## Work task
From the records below, find each line with the string "search" and copy it.

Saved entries

◆ ◆ ◆ ◆ ◆

(* ===== verification/Regexp.v ===== *)
(** * Regular expressions

    The part of the package regexp that the reference grammar of the registry
    uses: classes of bytes, concatenation, alternation, greedy repetition and
    capturing groups, matched against a whole string.  Among the ways in which an
    expression matches the package takes the first that a backtracking search
    finds, which tries the left alternative first and repeats as often as it can;
    this search is [run].  An iteration that matches nothing ends a repetition;
    the grammar repeats only expressions that match at least one byte, for which
    all dialects agree. *)

From S2P Require Import Prelude GoStd Digest.

Module Regexp.

Inductive regexp :=
  | Eps
  | Class (f : ascii → bool)
  | Cat (r1 r2 : regexp)
  | Alt (r1 r2 : regexp)
  | Star (r : regexp)
  | Capture (n : nat) (r : regexp).

Definition Opt (r : regexp) : regexp := Alt r Eps.
Definition Plus (r : regexp) : regexp := Cat r (Star r).
(** [r{n,}] and [r{0,n}]. *)
Fixpoint AtLeast (n : nat) (r : regexp) : regexp :=
  match n with 0 => Star r | S n => Cat r (AtLeast n r) end.
Fixpoint AtMost (n : nat) (r : regexp) : regexp :=
  match n with 0 => Eps | S n => Opt (Cat r (AtMost n r)) end.
(** [r{n,m}], with the difference of the bounds. *)
Fixpoint Between (n d : nat) (r : regexp) : regexp :=
  match n with 0 => AtMost d r | S n => Cat r (Between n d r) end.
Definition Literal (c : ascii) : regexp := Class (λ a, bool_decide (a = c)).

(** The groups that matched. *)
Definition captures : Type := list (nat * string).
Definition group (n : nat) (c : captures) : string :=
  match find (λ x, Nat.eqb x.1 n) c with Some x => x.2 | None => "" end.

Definition consumed (s s' : string) : string := str_take (String.length s - String.length s') s.

Section run.
Context {R : Type}.
Abbreviation cont := (string → captures → option R) (only parsing).

(** The repetitions of [m]; [fuel] bounds their number, and is at least the
    length of the string, of which each of them takes at least one byte. *)
Fixpoint repeat (m : cont → cont) (k : cont) (fuel : nat) : cont := λ s c,
  match fuel with
  | 0 => k s c
  | S fuel =>
      match m (λ s' c', if String.length s' <? String.length s then repeat m k fuel s' c' else None) s c with
      | Some x => Some x
      | None => k s c
      end
  end.
Fixpoint run (r : regexp) (k : cont) : cont := λ s c,
  match r with
  | Eps => k s c
  | Class f => match s with String a s' => if f a then k s' c else None | "" => None end
  | Cat r1 r2 => run r1 (run r2 k) s c
  | Alt r1 r2 => match run r1 k s c with Some x => Some x | None => run r2 k s c end
  | Star r => repeat (run r) k (String.length s) s c
  | Capture n r => run r (λ s' c', k s' ((n, consumed s s') :: c')) s c
  end.

End run.

(** [FindStringSubmatch] and [MatchString] of an anchored expression. *)
Definition at_end (s : string) (c : captures) : option captures := if bool_decide (s = "") then Some c else None.
Definition FindStringSubmatch (r : regexp) (s : string) : option captures := run r at_end s [].
Definition MatchString (r : regexp) (s : string) : bool := bool_decide (is_Some (FindStringSubmatch r s)).

(** ** The language of an expression *)

(** [r] matches [s], and adds to the groups [c] those of [c']. *)
Inductive parses : regexp → string → captures → captures → Prop :=
  | parses_Eps c : parses Eps "" c c
  | parses_Class f a c : f a = true → parses (Class f) (String a "") c c
  | parses_Cat r1 r2 s1 s2 c c1 c2 : parses r1 s1 c c1 → parses r2 s2 c1 c2 → parses (Cat r1 r2) (s1 +:+ s2) c c2
  | parses_Alt_l r1 r2 s c c' : parses r1 s c c' → parses (Alt r1 r2) s c c'
  | parses_Alt_r r1 r2 s c c' : parses r2 s c c' → parses (Alt r1 r2) s c c'
  | parses_Star_nil r c : parses (Star r) "" c c
  | parses_Star_cons r s1 s2 c c1 c2 :
      s1 ≠ "" → parses r s1 c c1 → parses (Star r) s2 c1 c2 → parses (Star r) (s1 +:+ s2) c c2
  | parses_Capture n r s c c' : parses r s c c' → parses (Capture n r) s c ((n, s) :: c').
#[export] Hint Constructors parses : core.

(** A string of the language. *)
Definition lang (r : regexp) (s : string) : Prop := ∃ c c', parses r s c c'.

Lemma consumed_app s t : consumed (s +:+ t) t = s.
Proof. unfold consumed. rewrite str_length_app, Nat.add_sub. apply str_take_app. Qed.

(** What the search finds is a match. *)
Lemma repeat_sound {R} r (k : string → captures → option R) fuel :
  (∀ (k : string → captures → option R) s c x, run r k s c = Some x →
     ∃ s1 s2 c', s = s1 +:+ s2 ∧ parses r s1 c c' ∧ k s2 c' = Some x) →
  ∀ s c x, repeat (run r) k fuel s c = Some x → ∃ s1 s2 c', s = s1 +:+ s2 ∧ parses (Star r) s1 c c' ∧ k s2 c' = Some x.
Proof.
  intros Hr. induction fuel as [|fuel IH]; intros s c x; cbn [repeat]; [by exists "", s, c|].
  destruct (run r _ s c) as [y|] eqn:Hrun; [|by exists "", s, c].
  intros [= ->]. apply Hr in Hrun as (s1 & s2 & c1 & -> & Hp & Hk). case (Nat.ltb_spec (String.length s2) (String.length (s1 +:+ s2))) as [Hl|]; [|done].
  apply IH in Hk as (t1 & t2 & c2 & -> & Hp2 & Hk). exists (s1 +:+ t1), t2, c2. split_and!; [by rewrite str_app_assoc| |done].
  eapply parses_Star_cons; [|done..]. intros ->. rewrite str_app_nil_l in Hl. lia.
Qed.
Lemma run_sound {R} r : ∀ (k : string → captures → option R) s c x,
  run r k s c = Some x → ∃ s1 s2 c', s = s1 +:+ s2 ∧ parses r s1 c c' ∧ k s2 c' = Some x.
Proof.
  induction r as [|f|r1 IH1 r2 IH2|r1 IH1 r2 IH2|r IH|n r IH]; intros k s c x; cbn [run].
  - by exists "", s, c.
  - destruct s as [|a s]; [done|]. destruct (f a) eqn:Hf; [|done]. exists (String a ""), s, c. by auto.
  - intros (s1 & s2 & c1 & -> & H1 & (t1 & t2 & c2 & -> & H2 & Hk)%IH2)%IH1.
    exists (s1 +:+ t1), t2, c2. split_and!; [by rewrite str_app_assoc|by eauto|done].
  - destruct (run r1 k s c) as [y|] eqn:H1; [intros [= ->]|].
    + apply IH1 in H1 as (s1 & s2 & c' & ? & ? & ?). exists s1, s2, c'. by eauto.
    + intros (s1 & s2 & c' & ? & ? & ?)%IH2. exists s1, s2, c'. by eauto.
  - by apply repeat_sound.
  - intros (s1 & s2 & c' & -> & Hp & Hk)%IH. rewrite consumed_app in Hk. exists s1, s2, ((n, s1) :: c'). by eauto.
Qed.

(** If there is a match after which the rest succeeds, the search succeeds. *)
Lemma repeat_complete {R} r s1 c c' :
  parses (Star r) s1 c c' →
  (∀ t1 d d', parses r t1 d d' → ∀ (k : string → captures → option R) s2, is_Some (k s2 d') → is_Some (run r k (t1 +:+ s2) d)) →
  ∀ (k : string → captures → option R) s2 fuel, String.length (s1 +:+ s2) ≤ fuel →
  is_Some (k s2 c') → is_Some (repeat (run r) k fuel (s1 +:+ s2) c).
Proof.
  intros Hp Hr. remember (Star r) as q. induction Hp as [| | | | |r' c|r' t1 t2 c c1 c2 Hne Hp1 _ Hp2 IH|]; try done; injection Heqq as ->.
  - intros k s2 [|fuel] _ Hk; cbn [repeat]; [done|]. rewrite str_app_nil_l. by case_match.
  - intros k s2 fuel Hl Hk. rewrite <-str_app_assoc in Hl |- *. assert (0 < String.length t1) as Ht by (destruct t1; [done|cbn; lia]).
    rewrite str_length_app in Hl. destruct fuel as [|fuel]; [lia|]. cbn [repeat].
    match goal with |- is_Some (match run r ?k' _ _ with _ => _ end) => pose proof (Hr t1 c c1 Hp1 k' (t2 +:+ s2)) as Hs end.
    destruct Hs as [x ->]; [|done]. rewrite (proj2 (Nat.ltb_lt _ _)) by (rewrite !str_length_app; lia).
    apply IH; [done|lia|done].
Qed.
Lemma run_complete {R} r : ∀ s1 c c', parses r s1 c c' →
  ∀ (k : string → captures → option R) s2, is_Some (k s2 c') → is_Some (run r k (s1 +:+ s2) c).
Proof.
  induction r as [|f|r1 IH1 r2 IH2|r1 IH1 r2 IH2|r IH|n r IH]; intros s1 c c' Hp k s2 Hk; cbn [run]; inversion Hp; subst.
  - done.
  - rewrite str_app_cons, str_app_nil_l. by case_match; congruence.
  - rewrite <-str_app_assoc. eapply IH1; [done|]. by eapply IH2.
  - destruct (run r1 k _ c) eqn:H1; [done|]. destruct (IH1 s1 c c' ltac:(done) k s2 Hk) as [? ?]. congruence.
  - destruct (run r1 k _ c) eqn:H1; [done|]. by eapply IH2.
  - by eapply repeat_complete.
  - by eapply repeat_complete.
  - eapply IH; [done|]. by rewrite consumed_app.
Qed.

(** A match does not depend on the groups before it. *)
Lemma parses_captures r s c c' : parses r s c c' → ∀ d, ∃ d', parses r s d d'.
Proof.
  induction 1 as [c|f a c Ha|r1 r2 s1 s2 c c1 c2 _ IH1 _ IH2|r1 r2 s c c' _ IH|r1 r2 s c c' _ IH|r c|r s1 s2 c c1 c2 Hne _ IH1 _ IH2|n r s c c' _ IH];
    intros d; try by eauto.
  - destruct (IH1 d) as [d1 ?]. destruct (IH2 d1) as [d2 ?]. by eauto.
  - destruct (IH d). by eauto.
  - destruct (IH d). by eauto.
  - destruct (IH1 d) as [d1 ?]. destruct (IH2 d1) as [d2 ?]. by eauto.
  - destruct (IH d) as [d1 ?]. exists ((n, s) :: d1). by constructor.
Qed.

Lemma FindStringSubmatch_sound r s c : FindStringSubmatch r s = Some c → parses r s [] c.
Proof.
  intros (s1 & s2 & c' & -> & Hp & Hk)%run_sound. unfold at_end in Hk. case_bool_decide; [|done]. injection Hk as <-. subst s2.
  by rewrite str_app_nil_r.
Qed.
Lemma FindStringSubmatch_complete r s : lang r s → is_Some (FindStringSubmatch r s).
Proof.
  intros (c & c' & Hp). destruct (parses_captures _ _ _ _ Hp []) as [d' Hd].
  rewrite <-(str_app_nil_r s). eapply run_complete; [done|]. by eexists.
Qed.
(** [MatchString] decides the language. *)
Lemma MatchString_spec r s : MatchString r s = true ↔ lang r s.
Proof.
  unfold MatchString. rewrite bool_decide_eq_true. split; [|apply FindStringSubmatch_complete].
  intros [c Hc%FindStringSubmatch_sound]. by exists [], c.
Qed.

(** *** Languages of the forms *)

Lemma lang_Eps s : lang Eps s ↔ s = "".
Proof. split; [intros (c & c' & H); by inversion H|intros ->; by exists [], []]. Qed.
Lemma lang_Class f s : lang (Class f) s ↔ ∃ a, s = String a "" ∧ f a = true.
Proof. split; [intros (c & c' & H); inversion H; subst; by eexists|intros (a & -> & Ha); exists [], []; by auto]. Qed.
Lemma lang_Cat r1 r2 s : lang (Cat r1 r2) s ↔ ∃ s1 s2, s = s1 +:+ s2 ∧ lang r1 s1 ∧ lang r2 s2.
Proof.
  split.
  - intros (c & c' & H). inversion H as [| |? ? s1 s2 ? c1 ? H1 H2| | | | |]; subst. exists s1, s2. split_and!; [done|by eexists _, _..].
  - intros (s1 & s2 & -> & (c & c1 & H1) & (d & d' & H2)). destruct (parses_captures _ _ _ _ H2 c1) as [c2 H2'].
    exists c, c2. by eauto.
Qed.
Lemma lang_Alt r1 r2 s : lang (Alt r1 r2) s ↔ lang r1 s ∨ lang r2 s.
Proof.
  split; [intros (c & c' & H); inversion H; subst; [left|right]; by eexists _, _|].
  intros [(c & c' & H)|(c & c' & H)]; exists c, c'; by auto.
Qed.
Lemma lang_Opt r s : lang (Opt r) s ↔ lang r s ∨ s = "".
Proof. unfold Opt. by rewrite lang_Alt, lang_Eps. Qed.
Lemma lang_Capture n r s : lang (Capture n r) s ↔ lang r s.
Proof. split; [intros (c & c' & H); inversion H; subst; by eexists _, _|intros (c & c' & H); exists c, ((n, s) :: c'); by constructor]. Qed.
Lemma lang_Literal a s : lang (Literal a) s ↔ s = String a "".
Proof.
  unfold Literal. rewrite lang_Class. split; [intros (b & -> & Hb%bool_decide_eq_true); by subst|intros ->].
  exists a. by rewrite bool_decide_true.
Qed.
(** A repetition, by its first iteration. *)
Lemma lang_Star r s : lang (Star r) s ↔ s = "" ∨ ∃ s1 s2, s = s1 +:+ s2 ∧ s1 ≠ "" ∧ lang r s1 ∧ lang (Star r) s2.
Proof.
  split.
  - intros (c & c' & H). inversion H as [| | | | | |? s1 s2 ? c1 ? Hne H1 H2|]; subst; [by left|right].
    exists s1, s2. split_and!; [done..|by eexists _, _|by eexists _, _].
  - intros [->|(s1 & s2 & -> & Hne & (c & c1 & H1) & (d & d' & H2))]; [exists [], []; by auto|].
    destruct (parses_captures _ _ _ _ H2 c1) as [c2 H2']. exists c, c2. by eauto.
Qed.
Lemma lang_Star_nil r : lang (Star r) "".
Proof. apply lang_Star. by left. Qed.
Lemma lang_Star_app r s t : lang r s → lang (Star r) t → lang (Star r) (s +:+ t).
Proof.
  intros Hs Ht. destruct (decide (s = "")) as [->|Hne]; [by rewrite str_app_nil_l|]. apply lang_Star. right. by exists s, t.
Qed.

(** The bytes that an expression allows. *)
Fixpoint within (f : ascii → bool) (r : regexp) : Prop :=
  match r with
  | Eps => True
  | Class g => ∀ a, g a = true → f a = true
  | Cat r1 r2 | Alt r1 r2 => within f r1 ∧ within f r2
  | Star r | Capture _ r => within f r
  end.
Lemma lang_within f r s : within f r → lang r s → str_all f s = true.
Proof.
  intros Hw (c & c' & Hp). revert Hw.
  induction Hp as [c|g a c Ha|r1 r2 s1 s2 c c1 c2 _ IH1 _ IH2|r1 r2 s c c' _ IH|r1 r2 s c c' _ IH|r c|r s1 s2 c c1 c2 Hne _ IH1 _ IH2|n r s c c' _ IH];
    cbn [within]; intros Hw; try done; try by apply IH.
  - cbn [str_all]. by rewrite Hw.
  - destruct Hw as [? ?]. by rewrite str_all_app, IH1, IH2.
  - by apply IH, Hw.
  - by apply IH, Hw.
  - by rewrite str_all_app, IH1, IH2.
Qed.

(** The same, decided by computation. *)
Definition all_ascii : list ascii := Ascii.ascii_of_nat <$> seq 0 256.
Lemma elem_of_all_ascii a : a ∈ all_ascii.
Proof.
  apply list_elem_of_fmap. exists (Ascii.nat_of_ascii a). split; [by rewrite Ascii.ascii_nat_embedding|].
  apply elem_of_seq. pose proof (Ascii.nat_ascii_bounded a). lia.
Qed.
Fixpoint withinb (f : ascii → bool) (r : regexp) : bool :=
  match r with
  | Eps => true
  | Class g => forallb (λ a, negb (g a) || f a) all_ascii
  | Cat r1 r2 | Alt r1 r2 => withinb f r1 && withinb f r2
  | Star r | Capture _ r => withinb f r
  end.
Lemma withinb_spec f r : withinb f r = true → within f r.
Proof.
  induction r as [|g|r1 IH1 r2 IH2|r1 IH1 r2 IH2|r IH|n r IH]; cbn [withinb within]; try done.
  - rewrite forallb_forall. intros H a Ha. specialize (H a). rewrite Ha in H. apply H, list_elem_of_In, elem_of_all_ascii.
  - rewrite andb_true_iff. naive_solver.
  - rewrite andb_true_iff. naive_solver.
Qed.
Lemma lang_withinb f r s : withinb f r = true → lang r s → str_all f s = true.
Proof. intros H%withinb_spec. by apply lang_within. Qed.

(** Expressions that match the empty string, and those without groups. *)
Fixpoint nullable (r : regexp) : bool :=
  match r with
  | Eps | Star _ => true
  | Class _ => false
  | Cat r1 r2 => nullable r1 && nullable r2
  | Alt r1 r2 => nullable r1 || nullable r2
  | Capture _ r => nullable r
  end.
Lemma lang_not_nullable r s : nullable r = false → lang r s → s ≠ "".
Proof.
  intros Hn (c & c' & Hp) Hs. revert Hn Hs.
  induction Hp as [c|g a c Ha|r1 r2 s1 s2 c c1 c2 _ IH1 _ IH2|r1 r2 s c c' _ IH|r1 r2 s c c' _ IH|r c|r s1 s2 c c1 c2 Hne _ IH1 _ IH2|n r s c c' _ IH];
    cbn [nullable]; try done.
  - intros [?|?]%andb_false_iff [-> ->]%str_app_eq_nil; auto.
  - intros [? ?]%orb_false_iff. auto.
  - intros [? ?]%orb_false_iff. auto.
Qed.
Fixpoint plain (r : regexp) : bool :=
  match r with
  | Eps | Class _ => true
  | Cat r1 r2 | Alt r1 r2 => plain r1 && plain r2
  | Star r => plain r
  | Capture _ _ => false
  end.
Lemma parses_plain r s c c' : plain r = true → parses r s c c' → c' = c.
Proof.
  intros Hn Hp. revert Hn.
  induction Hp as [c|g a c Ha|r1 r2 s1 s2 c c1 c2 _ IH1 _ IH2|r1 r2 s c c' _ IH|r1 r2 s c c' _ IH|r c|r s1 s2 c c1 c2 Hne _ IH1 _ IH2|n r s c c' _ IH];
    cbn [plain]; rewrite ?andb_true_iff; intros Hn; try done; destruct_and?; rewrite ?IH2, ?IH1, ?IH; auto.
Qed.
Lemma parses_lang r s c c' : parses r s c c' → lang r s.
Proof. by exists c, c'. Qed.

End Regexp.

◆ ◆ ◆ ◆ ◆

## Result of this task
    expression matches the package takes the first that a backtracking search
    this search is [run].  An iteration that matches nothing ends a repetition;
(** What the search finds is a match. *)
(** If there is a match after which the rest succeeds, the search succeeds. *)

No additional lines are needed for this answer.